Friday, March 26, 2010

Corin William Redgrave died he was 70

Corin William Redgrave died he was 70. Redgrave was an English actor and political activist.
(16 July 1939 – 6 April 2010)




Redgrave was born in Marylebone, London, the son of actors Michael Redgrave and Rachel Kempson.

Redgrave was educated at the independent Westminster School and at King's College at the University of Cambridge.

Redgrave played a wide range of character roles on film, television and stage.

He won the Olivier Award for his performance as Boss Whalen in Tennessee Williams' Not About Nightingales. He later repeated the role on Broadway, where he earned a Tony Award nomination. He appeared in Shakespearean plays such as Much Ado About Nothing, Henry IV, Part 1, and The Tempest.

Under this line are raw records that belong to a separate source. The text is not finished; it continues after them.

(* ===== verification/Filter.v ===== *)
(** * Filter: selecting and grouping tests ([src/filter.rs])

    Marker validation, [--lf]/[--ff], node-id selection at item level and at
    prescan level, target display, grouping by module and by declaring package;
    with them the entry conversion, the file filter and the DSL filter of
    [src/pipeline/transitions/mod.rs], [filter_metadata] of [prescanned.rs], the
    item selection of [strict_or_skip] ([collected.rs]) and
    [FilterConfig::source_files] ([src/config/mod.rs]).

    The [globset] crate is a parameter ([glob_build], [glob_is_match]), and so
    is the query DSL's outside world (see [Query.v]).  A [HashSet] of ids is a
    [gset string]; a [HashSet<Utf8PathBuf>] is a list searched with path
    equality. *)
From Stdlib Require Import Ascii.
From S2P Require Import Prelude Collections Text F64 Paths Types Scheduler Query.

(** ** Markers *)

Definition BUILTIN_MARKERS : list string := ["skip"; "xfail"; "timeout"; "inprocess"].

Definition dquote : string := String (ascii_of_nat 34) "".

Definition unknown_marker (name id : string) : CollectError :=
  PyError ("unknown marker '" +:+ name +:+ "' on " +:+ id +:+ newline
    +:+ "Hint: register it in pyproject.toml:" +:+ newline +:+ "  [tool.oxitest]" +:+ newline
    +:+ "  markers = [" +:+ dquote +:+ name +:+ ": <description>" +:+ dquote +:+ "]").

Definition validate_markers (l : list TestItem) (registered : gset string) : list CollectError :=
  flat_map (λ item,
    flat_map (λ name,
      if negb (bool_decide (name ∈ BUILTIN_MARKERS)) && negb (bool_decide (name ∈ registered))
      then [unknown_marker name (node_id item)] else [])
      (MarkerSet.iter (markers item))) l.

(** ** Last failed *)

Definition is_failed (failed_ids : gset string) (item : TestItem) : bool :=
  bool_decide (node_id item ∈ failed_ids).

Definition partition_by_failed (l : list TestItem) (failed_ids : gset string)
    : list TestItem * list TestItem :=
  List.partition (is_failed failed_ids) l.

Definition filter_last_failed (l : list TestItem) (failed_ids : gset string) : list TestItem :=
  (partition_by_failed l failed_ids).1.

Definition sort_failed_first (l : list TestItem) (failed_ids : gset string) : list TestItem :=
  let '(failed, remaining) := partition_by_failed l failed_ids in failed ++ remaining.

(** ** Node ids *)

(** [s.strip_prefix(r"\\?\").unwrap_or(s)] *)
Definition verbatim_prefix : string :=
  String (ascii_of_nat 92) (String (ascii_of_nat 92)
    (String (ascii_of_nat 63) (String (ascii_of_nat 92) ""))).

Definition without_verbatim_prefix (s : string) : string :=
  default s (strip_prefix verbatim_prefix s).

Definition contains_glob_chars (s : string) : bool :=
  let s := without_verbatim_prefix s in
  contains "*" s || contains "?" s || contains "[" s.

Fixpoint escape_node_id_brackets (id : string) : string :=
  match id with
  | "" => ""
  | String c r =>
      (if Ascii.eqb c "[" then "[[]" else if Ascii.eqb c "]" then "[]]" else String c "")
      +:+ escape_node_id_brackets r
  end.

(** [item_id] continues [target] with a bracket or with [::]. *)
Definition descends (item_id target : string) : bool :=
  match strip_prefix target item_id with
  | Some rest => starts_with "[" rest || starts_with "::" rest
  | None => false
  end.

Definition matches_node_id_prefix (item_id target : string) (bidirectional : bool) : bool :=
  if String.eqb item_id target || descends item_id target then true
  else bidirectional && descends target item_id.

Definition path_mem (p : string) (l : list string) : bool := existsb (path_eqb p) l.

(** [FilterConfig::source_files] *)
Definition source_files (node_ids : list string) : list string :=
  flat_map (λ id, match NodeId.module_path id with Some m => [m] | None => [] end)
    (List.filter (λ id, negb (contains_glob_chars id)) node_ids).

Section Globs.
Context {glob : Type} (glob_build : string → option glob) (glob_is_match : glob → string → bool).
(** * Theorems *)

(** ** Worker counts *)

(** The worker count of a parallel run is the one asked for when it is
    fixed, and otherwise between one and the number of CPUs, whatever the
    estimate and the overhead (zero, negative and NaN overheads included); a
    parallel plan is made only with more than one configured worker, never in
    serial or debug mode, and always when a fixed count above one is asked
    for. *)
Theorem worker_count_bounds mode cpu est overhead :
  (1 ≤ cpu)%Z →
  (∀ n, mode = ParallelMode (Fixed n) → compute_optimal_workers mode cpu est overhead = n) ∧
  (mode = ParallelMode Auto → (1 ≤ compute_optimal_workers mode cpu est overhead ≤ cpu)%Z) ∧
  (∀ cfg min total, use_parallel mode cfg overhead min total est = true →
     is_serial mode = false ∧ (1 < cfg)%Z) ∧
  (∀ n min total, mode = ParallelMode (Fixed n) → (1 < n)%Z →
     use_parallel mode (config_worker_count mode cpu) overhead min total est = true).
Proof.
  intros Hcpu. split_and!.
  - by intros n ->.
  - intros ->. simpl. destruct est; simpl; lia.
  - intros cfg min total H. unfold use_parallel in H. breflect. split; [done|lia].
  - intros n min total -> Hn. unfold use_parallel. simpl.
    rewrite (proj2 (Z.ltb_lt 1 n)) by lia. done.
Qed.

Lemma worker_count_bounds_witness :
  compute_optimal_workers (ParallelMode Auto) 8 (Some 1000%Z) (f64_of_Z 300) = 4%Z ∧
  (1 ≤ compute_optimal_workers (ParallelMode Auto) 8 (Some 0%Z) (f64_of_Z 0) ≤ 8)%Z.
Proof.
  split; [vm_compute; reflexivity|].
  destruct (worker_count_bounds (ParallelMode Auto) 8 (Some 0%Z) (f64_of_Z 0)) as (_ & H & _); [lia|].
  apply H. reflexivity.
Defined.

(** ** The inprocess partition *)

Lemma partition_inprocess_flat gs dm dirs :
  let hot := hot_package_anchors gs dirs in
  partition_inprocess_groups gs dm dirs =
  mk_inprocess (flat_map (λ g, (inprocess_split hot dm g).1) gs)
               (flat_map (λ g, (inprocess_split hot dm g).2) gs).
Proof.
  intros hot. unfold partition_inprocess_groups. fold hot.
  assert (Hgen : ∀ l a b, fold_left (λ acc g, let '(a, b) := inprocess_split hot dm g in
    mk_inprocess (ip_inprocess acc ++ a) (ip_parallel acc ++ b)) l (mk_inprocess a b) =
    mk_inprocess (a ++ flat_map (λ g, (inprocess_split hot dm g).1) l)
                 (b ++ flat_map (λ g, (inprocess_split hot dm g).2) l)).
  { induction l as [|g l IH]; intros a b; simpl; [by rewrite !app_nil_r|].
    destruct (inprocess_split hot dm g) as [x y]. simpl. by rewrite IH, <-!(assoc_L (++)). }
  apply (Hgen gs [] []).
Qed.
(** A reporter's [finish], as the vote it returns. *)
Abbreviation reporter := (list CollectError → bool → ReporterSession → ExitVote) (only parsing).

(** [CompositeReporter::finish] *)
Definition composite_finish (reporters : list reporter) (session : ReporterSession)
    (collect_errors : list CollectError) (interrupted : bool) : ExitVote * ReporterSession :=
  let session := session_record_strict_suite session in
  let votes := map (λ r, r collect_errors interrupted session) reporters in
  (match max_code (cast_codes votes) with
   | Some c => Code c
   | None => Code ExitCode.Success
   end, session).

(** [standard_finish]: the vote of the console reporters. *)
Definition standard_finish : reporter :=
  λ collect_errors interrupted session,
    Code (compute_exit_code (stats session) (length collect_errors) interrupted).

(** [write_strict_abort_report]: the votes of the artifacts that were asked for. *)
Definition strict_abort_code (json_vote junit_vote : option ExitVote) : ExitCode.t :=
  let vote := ExitCode.CollectErr in
  let vote := match json_vote with Some v => max_by_code vote (vote_code v) | None => vote end in
  match junit_vote with Some v => max_by_code vote (vote_code v) | None => vote end.

(** ** Classifications ([src/reporter/outcome_fmt.rs]) *)

Inductive ColorCategory := ColPass | ColFail | ColError | ColSkip | ColWarn | ColDim | ColTimeout.

Inductive JunitCategory := JPassed | JFailed | JError | JSkipped.

(** Characters by code point; 183 is the middle dot. *)
Definition dot_char (o : TestOutcome.t) : N :=
  match o with
  | TestOutcome.Passed None => 46
  | TestOutcome.Passed (Some _) => 183
  | TestOutcome.Failed _ => 70
  | TestOutcome.Error _ => 69
  | TestOutcome.Skipped _ => 115
  | TestOutcome.Warned _ _ => 46
  | TestOutcome.XFailed _ => 120
  | TestOutcome.XPassed _ => 88
  | TestOutcome.Timeout _ => 84
  | TestOutcome.Flaky _ _ => 102
  end.

Definition label (o : TestOutcome.t) : string :=
  match o with
  | TestOutcome.Failed _ => "FAIL "
  | TestOutcome.Error _ => "ERROR"
  | TestOutcome.Skipped _ => "SKIP "
  | TestOutcome.Warned _ _ => "WARN "
  | TestOutcome.XFailed _ => "XFAIL"
  | TestOutcome.XPassed _ => "XPASS"
  | TestOutcome.Timeout _ => "TIME "
  | TestOutcome.Flaky _ _ => "FLAKY"
  | TestOutcome.Passed _ => ""
  end.

Definition color_category (o : TestOutcome.t) : ColorCategory :=
  match o with
  | TestOutcome.Passed _ => ColPass
  | TestOutcome.Failed _ | TestOutcome.XPassed true => ColFail
  | TestOutcome.Error _ => ColError
  | TestOutcome.Skipped _ => ColSkip
  | TestOutcome.Warned _ _ | TestOutcome.XPassed false | TestOutcome.Flaky _ _ => ColWarn
  | TestOutcome.XFailed _ => ColDim
  | TestOutcome.Timeout _ => ColTimeout
  end.

Definition junit_category (o : TestOutcome.t) : JunitCategory :=
  match o with
  | TestOutcome.Passed _ | TestOutcome.Warned _ _ | TestOutcome.XPassed false
  | TestOutcome.Flaky _ _ => JPassed
  | TestOutcome.Failed _ | TestOutcome.XPassed true => JFailed
  | TestOutcome.Error _ | TestOutcome.Timeout _ => JError
  | TestOutcome.Skipped _ | TestOutcome.XFailed _ => JSkipped
  end.

Definition ctrf_status (o : TestOutcome.t) : string :=
  match o with
  | TestOutcome.Passed _ | TestOutcome.Warned _ _ | TestOutcome.XPassed false
  | TestOutcome.Flaky _ _ => "passed"
  | TestOutcome.Failed _ | TestOutcome.Error _ | TestOutcome.XPassed true
  | TestOutcome.Timeout _ => "failed"
  | TestOutcome.Skipped _ | TestOutcome.XFailed _ => "skipped"
  end.

(** * Theorems *)

(** ** Classifications *)

(** All the views of an outcome agree on what a failure is: it is a hard
    failure for [--maxfail] exactly when CTRF says failed, JUnit counts it as
    failed or error and the terminal colours it as a failure; the JUnit and
    CTRF skips coincide, and only a passing test has no label. *)
Theorem outcome_views_agree o :
  (TestOutcome.is_hard_failure o = true ↔ ctrf_status o = "failed") ∧
  (TestOutcome.is_hard_failure o = true ↔ junit_category o = JFailed ∨ junit_category o = JError) ∧
  (TestOutcome.is_hard_failure o = true ↔
     color_category o = ColFail ∨ color_category o = ColError ∨ color_category o = ColTimeout) ∧
  (junit_category o = JSkipped ↔ ctrf_status o = "skipped") ∧
  (label o = "" ↔ TestOutcome.kind o = OutcomeKind.Passed).
Proof. destruct o as [| | | | | |[]| |]; simpl; split_and!; naive_solver. Qed.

He also gained critical and popular approval in the works of Noël Coward, notably a highly successful revival of A Song At Twilight co-starring his sister Vanessa Redgrave and his second wife Kika Markham.

On screen he is best known for his roles in such acclaimed and diverse films as A Man for All Seasons, Excalibur, and Four Weddings and a Funeral.

He wrote a play Bluntly Speaking, which has been produced at the Chichester Festival Theatre.

Redgrave was a lifelong activist in left-wing politics. With his elder sister Vanessa, he was a prominent member of the Workers' Revolutionary Party. More recently, he became a defender of the interests of the Romani people.

Both Redgrave and his wife, Kika Markham, expressed support for Viva Palestina, a humanitarian convoy, led by British MP George Galloway, attempting to break the siege of the Gaza Strip.

Corin Redgrave represented the third generation of a theatrical dynasty spanning four generations.

In June 2005, he was described by his family as being in a "critical but stable" condition in hospital following a severe heart attack at a public meeting in Basildon, Essex.[1] Redgrave had also been undergoing treatment for prostate cancer since 2000. His first wife, Deirdre Redgrave, died of cancer and his sister, Lynn, is in remission from breast cancer for which she was treated in recent years.

In March 2009 Corin made his return to the London stage playing the title role in Trumbo, based on the life of the blacklisted Hollywood screen writer Dalton Trumbo. On opening night Corin dedicated his performance to the memory of Natasha Richardson, his niece, who had died earlier that week following a skiing accident.